Lemma toggleExpand_sel instance load s : sel_eq s (toggleExpand instance load s).
Proof.
  unfold toggleExpand. destruct (negb _); [repeat split|].
  destruct load; [|repeat split].
  eapply sel_eq_trans; [|apply requestComponentTree_sel]. repeat split.
Qed.

Lemma useComponent_mirror instance s : mirror_eq s (useComponent instance s).
Proof.
  unfold useComponent. destruct (isExpanded instance s); [|repeat split].
  apply requestComponentTree_mirror.
Qed.

Lemma useComponent_sel instance s : sel_eq s (useComponent instance s).
Proof.
  unfold useComponent. destruct (isExpanded instance s); [|repeat split].
  apply requestComponentTree_sel.
Qed.

Lemma openParents_mirror ids s : mirror_eq s (openParents ids s).
Proof.
  unfold openParents. destruct (walk_frame (rev ids) s) as (_&_&_&_&_&?&?&?&?).
  repeat split; assumption.
Qed.

Lemma openParents_sel ids s : sel_eq s (openParents ids s).
Proof.
  unfold openParents. destruct (walk_frame (rev ids) s) as (_&?&_&?&?&_).
  repeat split; assumption.
Qed.

Lemma wf_mirror s s' : mirror_eq s s' -> wf s -> wf s'.
Proof. intros (Hh & Hr & Hm & _). apply wf_ext; assumption. Qed.

Lemma sel_ok_eq s s' : sel_eq s s' -> sel_ok s -> sel_ok s'.
Proof.
  intros (Hs & Hp & Hl) [HJ HK]. unfold sel_ok. rewrite Hs, Hp, Hl. auto.
Qed.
======
EXERCISE OBJECTIVE ->
Please copy out each record, character for character.

TASK RESULT ->
Lemma toggleExpand_sel instance load s : sel_eq s (toggleExpand instance load s).
Proof.
  unfold toggleExpand. destruct (negb _); [repeat split|].
  destruct load; [|repeat split].
  eapply sel_eq_trans; [|apply requestComponentTree_sel]. repeat split.
Qed.

Lemma useComponent_mirror instance s : mirror_eq s (useComponent instance s).
Proof.
  unfold useComponent. destruct (isExpanded instance s); [|repeat split].
  apply requestComponentTree_mirror.
Qed.

Lemma useComponent_sel instance s : sel_eq s (useComponent instance s).
Proof.
  unfold useComponent. destruct (isExpanded instance s); [|repeat split].
  apply requestComponentTree_sel.
Qed.

Lemma openParents_mirror ids s : mirror_eq s (openParents ids s).
Proof.
  unfold openParents. destruct (walk_frame (rev ids) s) as (_&_&_&_&_&?&?&?&?).
  repeat split; assumption.
Qed.

Lemma openParents_sel ids s : sel_eq s (openParents ids s).
Proof.
  unfold openParents. destruct (walk_frame (rev ids) s) as (_&?&_&?&?&_).
  repeat split; assumption.
Qed.

Lemma wf_mirror s s' : mirror_eq s s' -> wf s -> wf s'.
Proof. intros (Hh & Hr & Hm & _). apply wf_ext; assumption. Qed.

Lemma sel_ok_eq s s' : sel_eq s s' -> sel_ok s -> sel_ok s'.
Proof.
  intros (Hs & Hp & Hl) [HJ HK]. unfold sel_ok. rewrite Hs, Hp, Hl. auto.
Qed.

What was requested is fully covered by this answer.